Given entries.
-*-*-

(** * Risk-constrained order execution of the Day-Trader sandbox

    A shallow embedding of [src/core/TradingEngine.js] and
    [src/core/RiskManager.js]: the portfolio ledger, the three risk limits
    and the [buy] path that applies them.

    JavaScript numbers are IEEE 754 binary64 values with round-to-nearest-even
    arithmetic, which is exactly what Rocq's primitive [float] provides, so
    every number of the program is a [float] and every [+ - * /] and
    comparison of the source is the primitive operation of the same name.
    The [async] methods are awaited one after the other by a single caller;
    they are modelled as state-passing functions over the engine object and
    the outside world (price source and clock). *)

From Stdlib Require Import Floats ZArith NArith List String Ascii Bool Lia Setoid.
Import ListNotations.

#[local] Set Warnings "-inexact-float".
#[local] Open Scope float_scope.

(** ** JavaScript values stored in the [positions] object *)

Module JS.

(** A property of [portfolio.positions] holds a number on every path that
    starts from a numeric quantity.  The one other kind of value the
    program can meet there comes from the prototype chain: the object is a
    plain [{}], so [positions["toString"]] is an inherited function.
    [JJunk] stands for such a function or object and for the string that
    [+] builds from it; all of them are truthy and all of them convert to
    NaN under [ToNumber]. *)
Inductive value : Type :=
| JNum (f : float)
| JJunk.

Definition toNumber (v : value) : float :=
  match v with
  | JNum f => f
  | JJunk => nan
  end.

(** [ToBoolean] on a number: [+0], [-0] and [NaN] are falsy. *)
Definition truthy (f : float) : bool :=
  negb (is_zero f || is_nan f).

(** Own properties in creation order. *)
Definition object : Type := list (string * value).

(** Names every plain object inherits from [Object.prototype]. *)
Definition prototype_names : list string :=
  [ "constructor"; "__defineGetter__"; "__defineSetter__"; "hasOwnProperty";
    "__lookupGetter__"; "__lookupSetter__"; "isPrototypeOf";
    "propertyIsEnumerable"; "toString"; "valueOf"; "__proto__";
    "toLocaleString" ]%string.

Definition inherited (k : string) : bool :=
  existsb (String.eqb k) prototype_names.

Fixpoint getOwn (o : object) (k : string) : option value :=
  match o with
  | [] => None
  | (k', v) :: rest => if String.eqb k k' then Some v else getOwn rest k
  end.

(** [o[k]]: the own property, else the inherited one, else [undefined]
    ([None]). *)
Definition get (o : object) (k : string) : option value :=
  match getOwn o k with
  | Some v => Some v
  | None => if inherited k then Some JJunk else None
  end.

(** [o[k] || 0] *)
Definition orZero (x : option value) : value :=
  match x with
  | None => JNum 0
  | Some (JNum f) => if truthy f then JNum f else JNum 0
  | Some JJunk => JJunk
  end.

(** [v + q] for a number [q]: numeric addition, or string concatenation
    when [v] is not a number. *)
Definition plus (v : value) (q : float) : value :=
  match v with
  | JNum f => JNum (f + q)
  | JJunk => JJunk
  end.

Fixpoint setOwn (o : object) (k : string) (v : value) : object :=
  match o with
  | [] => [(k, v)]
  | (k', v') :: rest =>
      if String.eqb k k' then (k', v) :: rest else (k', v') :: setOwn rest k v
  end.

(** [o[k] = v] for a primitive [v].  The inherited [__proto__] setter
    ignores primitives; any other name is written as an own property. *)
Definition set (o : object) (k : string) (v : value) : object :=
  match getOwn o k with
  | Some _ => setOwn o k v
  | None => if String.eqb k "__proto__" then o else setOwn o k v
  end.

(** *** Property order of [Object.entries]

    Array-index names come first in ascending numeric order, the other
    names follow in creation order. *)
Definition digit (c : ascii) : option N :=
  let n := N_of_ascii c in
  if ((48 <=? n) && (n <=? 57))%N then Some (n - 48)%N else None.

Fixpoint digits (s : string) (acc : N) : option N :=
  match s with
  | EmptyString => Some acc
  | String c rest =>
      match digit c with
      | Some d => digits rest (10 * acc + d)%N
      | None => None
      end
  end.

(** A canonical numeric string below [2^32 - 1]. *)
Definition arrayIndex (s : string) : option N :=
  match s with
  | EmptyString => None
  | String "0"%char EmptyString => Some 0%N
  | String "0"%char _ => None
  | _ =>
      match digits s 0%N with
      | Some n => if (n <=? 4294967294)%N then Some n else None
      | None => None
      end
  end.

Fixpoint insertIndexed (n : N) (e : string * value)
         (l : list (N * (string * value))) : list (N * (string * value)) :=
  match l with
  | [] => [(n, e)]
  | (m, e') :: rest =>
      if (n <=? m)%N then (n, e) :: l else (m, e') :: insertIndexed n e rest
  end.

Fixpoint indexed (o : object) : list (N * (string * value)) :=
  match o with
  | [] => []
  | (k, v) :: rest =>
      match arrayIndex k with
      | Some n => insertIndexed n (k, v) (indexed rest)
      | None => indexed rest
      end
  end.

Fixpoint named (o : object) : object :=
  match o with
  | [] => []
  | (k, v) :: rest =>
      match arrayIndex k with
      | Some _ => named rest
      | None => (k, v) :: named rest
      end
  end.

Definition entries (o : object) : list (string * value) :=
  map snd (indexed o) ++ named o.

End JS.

-*-*-

Your goal.
Exactly reproduce every line of the data above.

Written response.
(** * Risk-constrained order execution of the Day-Trader sandbox

    A shallow embedding of [src/core/TradingEngine.js] and
    [src/core/RiskManager.js]: the portfolio ledger, the three risk limits
    and the [buy] path that applies them.

    JavaScript numbers are IEEE 754 binary64 values with round-to-nearest-even
    arithmetic, which is exactly what Rocq's primitive [float] provides, so
    every number of the program is a [float] and every [+ - * /] and
    comparison of the source is the primitive operation of the same name.
    The [async] methods are awaited one after the other by a single caller;
    they are modelled as state-passing functions over the engine object and
    the outside world (price source and clock). *)

From Stdlib Require Import Floats ZArith NArith List String Ascii Bool Lia Setoid.
Import ListNotations.

#[local] Set Warnings "-inexact-float".
#[local] Open Scope float_scope.

(** ** JavaScript values stored in the [positions] object *)

Module JS.

(** A property of [portfolio.positions] holds a number on every path that
    starts from a numeric quantity.  The one other kind of value the
    program can meet there comes from the prototype chain: the object is a
    plain [{}], so [positions["toString"]] is an inherited function.
    [JJunk] stands for such a function or object and for the string that
    [+] builds from it; all of them are truthy and all of them convert to
    NaN under [ToNumber]. *)
Inductive value : Type :=
| JNum (f : float)
| JJunk.

Definition toNumber (v : value) : float :=
  match v with
  | JNum f => f
  | JJunk => nan
  end.

(** [ToBoolean] on a number: [+0], [-0] and [NaN] are falsy. *)
Definition truthy (f : float) : bool :=
  negb (is_zero f || is_nan f).

(** Own properties in creation order. *)
Definition object : Type := list (string * value).

(** Names every plain object inherits from [Object.prototype]. *)
Definition prototype_names : list string :=
  [ "constructor"; "__defineGetter__"; "__defineSetter__"; "hasOwnProperty";
    "__lookupGetter__"; "__lookupSetter__"; "isPrototypeOf";
    "propertyIsEnumerable"; "toString"; "valueOf"; "__proto__";
    "toLocaleString" ]%string.

Definition inherited (k : string) : bool :=
  existsb (String.eqb k) prototype_names.

Fixpoint getOwn (o : object) (k : string) : option value :=
  match o with
  | [] => None
  | (k', v) :: rest => if String.eqb k k' then Some v else getOwn rest k
  end.

(** [o[k]]: the own property, else the inherited one, else [undefined]
    ([None]). *)
Definition get (o : object) (k : string) : option value :=
  match getOwn o k with
  | Some v => Some v
  | None => if inherited k then Some JJunk else None
  end.

(** [o[k] || 0] *)
Definition orZero (x : option value) : value :=
  match x with
  | None => JNum 0
  | Some (JNum f) => if truthy f then JNum f else JNum 0
  | Some JJunk => JJunk
  end.

(** [v + q] for a number [q]: numeric addition, or string concatenation
    when [v] is not a number. *)
Definition plus (v : value) (q : float) : value :=
  match v with
  | JNum f => JNum (f + q)
  | JJunk => JJunk
  end.

Fixpoint setOwn (o : object) (k : string) (v : value) : object :=
  match o with
  | [] => [(k, v)]
  | (k', v') :: rest =>
      if String.eqb k k' then (k', v) :: rest else (k', v') :: setOwn rest k v
  end.

(** [o[k] = v] for a primitive [v].  The inherited [__proto__] setter
    ignores primitives; any other name is written as an own property. *)
Definition set (o : object) (k : string) (v : value) : object :=
  match getOwn o k with
  | Some _ => setOwn o k v
  | None => if String.eqb k "__proto__" then o else setOwn o k v
  end.

(** *** Property order of [Object.entries]

    Array-index names come first in ascending numeric order, the other
    names follow in creation order. *)
Definition digit (c : ascii) : option N :=
  let n := N_of_ascii c in
  if ((48 <=? n) && (n <=? 57))%N then Some (n - 48)%N else None.

Fixpoint digits (s : string) (acc : N) : option N :=
  match s with
  | EmptyString => Some acc
  | String c rest =>
      match digit c with
      | Some d => digits rest (10 * acc + d)%N
      | None => None
      end
  end.

(** A canonical numeric string below [2^32 - 1]. *)
Definition arrayIndex (s : string) : option N :=
  match s with
  | EmptyString => None
  | String "0"%char EmptyString => Some 0%N
  | String "0"%char _ => None
  | _ =>
      match digits s 0%N with
      | Some n => if (n <=? 4294967294)%N then Some n else None
      | None => None
      end
  end.

Fixpoint insertIndexed (n : N) (e : string * value)
         (l : list (N * (string * value))) : list (N * (string * value)) :=
  match l with
  | [] => [(n, e)]
  | (m, e') :: rest =>
      if (n <=? m)%N then (n, e) :: l else (m, e') :: insertIndexed n e rest
  end.

Fixpoint indexed (o : object) : list (N * (string * value)) :=
  match o with
  | [] => []
  | (k, v) :: rest =>
      match arrayIndex k with
      | Some n => insertIndexed n (k, v) (indexed rest)
      | None => indexed rest
      end
  end.

Fixpoint named (o : object) : object :=
  match o with
  | [] => []
  | (k, v) :: rest =>
      match arrayIndex k with
      | Some _ => named rest
      | None => (k, v) :: named rest
      end
  end.

Definition entries (o : object) : list (string * value) :=
  map snd (indexed o) ++ named o.

End JS.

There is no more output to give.